Ricky Saltzer created FLUME-1486:
------------------------------------
Summary: Ability to configure a staging directory for data
Key: FLUME-1486
URL: https://issues.apache.org/jira/browse/FLUME-1486
Project: Flume
Issue Type: Improvement
Components: Sinks+Sources
Reporter: Ricky Saltzer
It would be nice to be able to configure a staging directory for files being
written to HDFS. Once the file stream is complete the file would then be moved
to the configured "final" directory.
One example use case where this helps is with log files which are being
analyzed by Hive. We could have a Hive table that points to HDFS folder which
contains a bunch of log files.
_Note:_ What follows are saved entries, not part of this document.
(* ===== verification/SupplyTheorems.v ===== *)
(** * What the supply audit promises

    The auditor never raises an alarm on a node whose leases are not renewed,
    notices when the balances in memory do not add up to the chains, and does raise
    a false alarm once a renewed lease settles.  Spendable balances count what is
    final. *)
From S2P Require Import Prelude GoLib Types Amount Encoding LeaseMath Crypto Multisig Attestation Genesis Reputation Store Ledger Rollback Handlers Restart AddBlock Quorum LedgerSpec LedgerCommit LedgerRules LedgerCalls LedgerUndo LedgerRestart LedgerRefine LedgerTrace LedgerSafety Supply SupplyInv SupplyFacts SupplyAudit Scenario.

(** ** A node and its auditor *)

Section node.
Context `{C : Crypto} `{CL : !CryptoLaws C}.

(** Reports asked for at given times, each after more actions of the node *)
Fixpoint audited (rounds : list (Z * list action)) (L : Ledger) (s : SupplyAuditor) : list (option SupplyReport) :=
  match rounds with
  | [] => []
  | (now, acts) :: rounds =>
      let L' := run_actions acts L in
      let sn := quiet_snapshot L' in
      let '(rep, s') := Report now now sn sn sn s in
      rep :: audited rounds L' s'
  end.

Definition fine (rep : option SupplyReport) : Prop := ∃ r, rep = Some r ∧ sr_Conserved r = true ∧ sr_Stable r = true.

Definition auditor_sound (bs : gmap string Block) (s : SupplyAuditor) : Prop :=
  cache_sound bs (sa_cache s) ∧ (sa_last s = None ∨ fine (sa_last s)).

Lemma quiet_walk n m L cache : ledger_inv L → audit_inv n m (store L) → cache_sound (blocks (store L)) cache →
  n < two64 → GenesisSupply + m < two64 →
  sr_Conserved (walk (quiet_snapshot L) cache).1 = true ∧ sr_Stable (walk (quiet_snapshot L) cache).1 = true ∧
  cache_sound (blocks (store L)) (walk (quiet_snapshot L) cache).2.
Proof.
  intros HL HA HC Hn Hm. pose proof (λ v, held_balances L v HL) as Hh.
  destruct (walk_verdict n m L cache HL HA HC Hn Hm (GetAssetBalances L)) as (Hs & Hc & Hv).
  - intros a v x Hx. assert (E : x = getAssetBalance L a v).
    { unfold getAssetBalance, GetAssetBalances in *. destruct (assetBalances L !! a); simpl in Hx; [by rewrite Hx|by rewrite lookup_empty in Hx]. }
    rewrite E, (inv_balances L HL). destruct (chains (store L) !! a) as [c|] eqn:Ec; [|done].
    eapply on_chain_u64. intros b Hb. by eapply (inv_chain_words L HL a c b Ec).
  - split_and!; [|done..]. apply Hv. exact Hh.
Qed.

Lemma report_fine n m L s now : ledger_inv L → audit_inv n m (store L) → auditor_sound (blocks (store L)) s →
  n < two64 → GenesisSupply + m < two64 →
  let sn := quiet_snapshot L in
  fine (Report now now sn sn sn s).1 ∧ auditor_sound (blocks (store L)) (Report now now sn sn sn s).2.
Proof.
  intros HL HA [HC Hl] Hn Hm sn. destruct (quiet_walk n m L (sa_cache s)) as (H1 & H2 & H3); [done..|].
  assert (Hcomp : ∃ r, compute 1 [sn; sn; sn] (sa_cache s) None = (Some r, (walk sn (sa_cache s)).2) ∧ fine (Some r)).
  { cbn [compute]. fold sn in H1, H2, H3. destruct (walk sn (sa_cache s)) as [r c] eqn:E. simpl in *. rewrite H2.
    eexists. split; [done|]. by eexists. }
  destruct Hcomp as (r & Er & Hr). unfold Report, auditor_sound. rewrite Er.
  destruct (sa_last s) as [r0|] eqn:El; [|by auto]. destruct (_ <? _); [|by auto].
  destruct Hl as [?|Hl]; [done|]. simpl. rewrite El. auto.
Qed.

Lemma audited_fine rounds before s :
  Forall typed (before ++ concat rounds.*2) → Forall renewal_free (before ++ concat rounds.*2) →
  mints (before ++ concat rounds.*2) < two64 → GenesisSupply + emits (before ++ concat rounds.*2) < two64 →
  auditor_sound (blocks (store (run_actions before emptyLedger))) s →
  Forall fine (audited rounds (run_actions before emptyLedger) s).
Proof.
  revert before s. induction rounds as [|[now acts] rounds IH]; intros before s Hw Hr Hm He Hs; [by apply Forall_nil|].
  rewrite fmap_cons in *. cbn [concat snd] in *. rewrite (app_assoc before) in *.
  cbn [audited]. replace (run_actions acts (run_actions before emptyLedger)) with (run_actions (before ++ acts) emptyLedger) by apply foldl_app.
  assert (Hpre : ∀ l l', Forall typed (l ++ l') → mints l <= mints (l ++ l') ∧ emits l <= emits (l ++ l')).
  { clear. intros l l' Hw. induction l' as [|x l' IH] using rev_ind; [rewrite app_nil_r; lia|].
    rewrite app_assoc in *. rewrite mints_snoc, emits_snoc. apply Forall_app in Hw as [Hw Hx]. apply Forall_cons in Hx as [Hx _].
    pose proof (minted_nonneg x Hx). pose proof (emits_of_nonneg x Hx). specialize (IH Hw). lia. }
  destruct (Hpre _ _ Hw) as [Hm1 He1]. pose proof Hw as Hw1. apply Forall_app in Hw1 as [Hw1 _].
  pose proof Hr as Hr1. apply Forall_app in Hr1 as [Hr1 _].
  destruct (run_actions_inv (before ++ acts)) as [HL _]; [done|lia|].
  pose proof (run_actions_audit (before ++ acts) Hw1 Hr1 ltac:(lia)) as HA.
  pose proof (run_actions_evolve before acts Hw1 ltac:(lia)) as HE.
  assert (Hs1 : auditor_sound (blocks (store (run_actions (before ++ acts) emptyLedger))) s).
  { destruct Hs as [HC Hl]. split; [|done]. eapply cache_sound_mono; [|done]. apply map_subseteq_spec. apply (ev_blocks _ _ _ HE). }
  destruct (report_fine _ _ _ s now HL HA Hs1) as [Hf Hs2]; [lia|lia|].
  destruct (Report _ _ _ _ _ _) as [rep s'] eqn:ER. simpl in Hf, Hs2. apply Forall_cons. split; [done|]. by apply IH.
Qed.

(** C26: The supply audit never raises a false alarm.  However a node and its
    auditor are interleaved (any calls, restarts and confirmations between any
    reports, with the terms of unchanged chains taken from the auditor's cache),
    every report says that the supply of XE and XUSD is conserved, as long as no
    lease is renewed and what was issued fits 64 bits. *)
Theorem supply_audit_no_false_alarm rounds :
  let acts := concat rounds.*2 in
  Forall typed acts → Forall renewal_free acts → mints acts < two64 → GenesisSupply + emits acts < two64 →
  Forall fine (audited rounds emptyLedger NewSupplyAuditor).
Proof.
  intros acts Hw Hr Hm He. apply (audited_fine rounds [] NewSupplyAuditor); try done. split; [|by left].
  intros a t Ha. simpl in Ha. by rewrite lookup_empty in Ha.
Qed.

(** C27: The supply audit is exact.  Whatever 64-bit balances the node holds in
    memory, on a quiet ledger reached without renewals, with what was issued within
    64 bits, a first walk reports conservation if and only if, for every asset,
    those balances add up to the balances on the chains.  A sum of balances that
    does not fit 64 bits is reported too: the walk notices its own overflows. *)
Theorem supply_audit_exact acts bal :
  let L := run_actions acts emptyLedger in
  Forall typed acts → Forall renewal_free acts → mints acts < two64 → GenesisSupply + emits acts < two64 →
  (∀ a v x, bal a !! v = Some x → is_u64 x) →
  sr_Conserved (walk (still_snapshot bal L) ∅).1 = true ↔ ∀ v, held L bal v = circulating (store L) v.
Proof.
  intros L Hw Hr Hm He Hb. destruct (run_actions_inv acts Hw Hm) as [HL _].
  apply (walk_verdict (mints acts) (emits acts) L ∅ HL (run_actions_audit acts Hw Hr Hm)); try done.
Qed.
End node.

(** ** A settlement *)

Definition settle_time : Z := 5000000000 + 3600 * time_Second.
Definition pay : Z :=
  Eval vm_compute in
  match leases (store after_lease) !! b_Hash lease_offer with
  | Some l => match LeaseTotalEmission l with Ok v => v | Err _ => 0 end
  | None => 0
  end.
Definition settle_block : Block :=
  Eval vm_compute in
  sealed bob (with_lease 0 0 0 0 "" 0 (attest (b_Hash lease_offer) settle_time)
    (draft BlockLeaseSettle addrB (b_Hash accept_block) pay 80 "XE" "" "" pay (b_Hash lease_offer))).
Definition settle_acts : list action := lease_acts ++ [Start net_env; at_net settle_block].

(** The same lease, renewed before *)
Definition renewed_pay : Z :=
  Eval vm_compute in
  match leases (store before_cancel) !! b_Hash lease_offer with
  | Some l => match LeaseTotalEmission l with Ok v => v | Err _ => 0 end
  | None => 0
  end.
Definition renewed_settle_block : Block :=
  Eval vm_compute in
  sealed bob (with_lease 0 0 0 0 "" 0 (attest (b_Hash lease_offer) (settle_time + 3600 * time_Second))
    (draft BlockLeaseSettle addrB (b_Hash accept_block) renewed_pay 80 "XE" "" "" renewed_pay (b_Hash lease_offer))).
Definition renewed_settle_acts : list action := renew_acts ++ [at_net renewed_settle_block].

(** The supply audit raises a false alarm once a renewed lease settles.  The
    settlement burns the whole escrow, the walk counts the price of the first term
    only, and reports the renewal as missing though every block was accepted by
    the rules. *)
Lemma supply_audit_forgets_renewals :
  let L := run_actions renew_acts emptyLedger in
  let L' := run_actions renewed_settle_acts emptyLedger in
  let report := (walk (quiet_snapshot L') ∅).1 in
  sr_Conserved (walk (quiet_snapshot L) ∅).1 = true ∧
  fst (addBlock net_env renewed_settle_block true L) = Ok () ∧
  sr_Stable report = true ∧ sr_Conserved report = false ∧
  as_Conserved <$> sr_Assets report !! "XE" = Some true ∧
  as_Discrepancy <$> sr_Assets report !! "XUSD" = Some (- price).
Proof. cbv zeta. split_and!; by_run. Qed.

#[export] Instance renewal_free_dec (x : action) : Decision (renewal_free x).
Proof. destruct x; simpl; apply _. Defined.

Definition audit_rounds : list (Z * list action) :=
  [(0, lease_acts); (1000000000, [Start net_env; at_net settle_block]); (5000000000, []); (9000000000, [Start net_env])].

Lemma supply_audit_no_false_alarm_witness :
  Forall typed (concat audit_rounds.*2) ∧ Forall fine (audited audit_rounds emptyLedger NewSupplyAuditor).
Proof.
  assert (Hw : Forall typed (concat audit_rounds.*2)) by by_dec. split; [exact Hw|].
  apply (supply_audit_no_false_alarm audit_rounds Hw); [by_dec|by_run|by_run].
Defined.

Lemma settle_words : Forall typed settle_acts.
Proof. by_dec. Qed.
Lemma settle_free : Forall renewal_free settle_acts.
Proof. by_dec. Qed.

Lemma held_nothing L v : held L (λ _, ∅) v = 0.
Proof. unfold held. rewrite (lsum_ext _ (λ _, 0)) by (intros; by rewrite lookup_empty). apply lsum_0. Qed.

(** A node that has lost its balances is noticed. *)
Lemma supply_audit_exact_witness :
  Forall typed settle_acts ∧
  sr_Conserved (walk (still_snapshot (λ _, ∅) (run_actions settle_acts emptyLedger)) ∅).1 ≠ true.
Proof.
  split; [exact settle_words|]. intros H.
  destruct (supply_audit_exact settle_acts (λ _, ∅) settle_words settle_free) as [Hx _]; [by_run|by_run| |].
  - intros a v x Hx. rewrite lookup_empty in Hx. discriminate Hx.
  - specialize (Hx H "XE"). rewrite held_nothing in Hx. revert Hx. clear H. vm_compute. discriminate.
Defined.

(** ** Spendable balances *)

(** After a prefix [p]: the balances on [p], and what of them is spendable when
    the first [lim] blocks are final *)
Record spending (lim : Z) (p : AccountChain) (st : Z * gmap string Z * gmap string Z) : Prop := {
  sp_index : st.1.1 = zlen p;
  sp_prev : ∀ v, default 0 (st.2 !! v) = assetBalanceOnChain (Some p) v;
  sp_nonneg : ∀ v, 0 <= default 0 (st.1.2 !! v);
  sp_current : ∀ v, default 0 (st.1.2 !! v) <= assetBalanceOnChain (Some p) v;
  sp_final : ∀ v, default 0 (st.1.2 !! v) <= assetBalanceOnChain (Some (take (Z.to_nat lim) p)) v;
  sp_whole : zlen p <= lim → ∀ v, default 0 (st.1.2 !! v) = assetBalanceOnChain (Some p) v }.

Lemma default_insert (m : gmap string Z) k x v :
  default 0 (<[k := x]> m !! v) = if k =?s v then x else default 0 (m !! v).
Proof. case_bool_decide; [subst; by rewrite lookup_insert_eq|by rewrite lookup_insert_ne]. Qed.

Lemma spend_step_ok lim p b st :
  0 <= b_Balance b → spending lim p st → spending lim (p ++ [b]) (spend_step lim st b).
Proof.
  destruct st as [[i out] prev]. intros Hb [Hi Hp H0 Hc Hf Hw]. simpl in *. subst i.
  assert (Hl : zlen (p ++ [b]) = zlen p + 1) by (unfold zlen; rewrite length_app; simpl; lia).
  assert (Hin : zlen p < lim → take (Z.to_nat lim) (p ++ [b]) = p ++ [b] ∧ take (Z.to_nat lim) p = p).
  { unfold zlen in *. intros. rewrite !take_ge by (rewrite ?length_app; simpl; lia). done. }
  assert (Hout : lim <= zlen p → take (Z.to_nat lim) (p ++ [b]) = take (Z.to_nat lim) p).
  { unfold zlen in *. intros. by rewrite take_app_le by lia. }
  set (k := norm_asset (b_Asset b)) in *.
  split; simpl; rewrite ?Hl; fold k; [done|..].
  - intros v. by rewrite default_insert, on_chain_snoc, Hp.
  - intros v. repeat case_match; rewrite ?default_insert; try case_bool_decide; try done; try lia; apply H0.
  - intros v. rewrite on_chain_snoc. fold k. specialize (Hc v). pose proof (H0 v).
    destruct (zlen p <? lim) eqn:E; [rewrite default_insert; case_bool_decide; lia|].
    rewrite (Hp k). destruct (b_Balance b <? _) eqn:E2.
    + rewrite default_insert. case_bool_decide as Ek; [subst v|done]. destruct (_ <=? _) eqn:E3; lia.
    + case_bool_decide as Ek; [subst v; lia|done].
  - intros v. destruct (zlen p <? lim) eqn:E.
    + apply Z.ltb_lt in E. destruct (Hin E) as [-> _]. rewrite default_insert, on_chain_snoc. fold k.
      case_bool_decide; [lia|apply Hc].
    + apply Z.ltb_ge in E. rewrite (Hout E). specialize (Hf v). pose proof (H0 v). pose proof (Hc v). rewrite (Hp k).
      destruct (b_Balance b <? _) eqn:E2; [|done]. rewrite default_insert. case_bool_decide as Ek; [subst v|done].
      destruct (_ <=? _) eqn:E3; lia.
  - intros Hle v. replace (zlen p <? lim) with true by (symmetry; apply Z.ltb_lt; lia).
    rewrite default_insert, on_chain_snoc. fold k. case_bool_decide; [done|]. apply Hw. lia.
Qed.

Lemma spending_fold lim c : Forall (λ b, 0 <= b_Balance b) c → spending lim c (foldl (spend_step lim) (0, ∅, ∅) c).
Proof.
  induction c as [|b c IH] using rev_ind; intros H.
  - by split; intros; rewrite ?take_nil.
  - apply Forall_app in H as [H Hb]. apply Forall_cons in Hb as [Hb _]. rewrite foldl_app. apply spend_step_ok; auto.
Qed.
As it stands, if flume is writing a tmp file
into that directory, and you fire up a MapReduce job, and that file is finished
being written to (thus changing the filename) than the job will fail because it
can't find that job.
The current workaround is to use virtual columns to not look at TMP files, but
this tedious to do for every query. It would be nice to be able to have a
directory Flume can write the files into, once it finishes streaming data to a
job and closes the file for writing, it can move it to the final directory.
--
This message is automatically generated by JIRA.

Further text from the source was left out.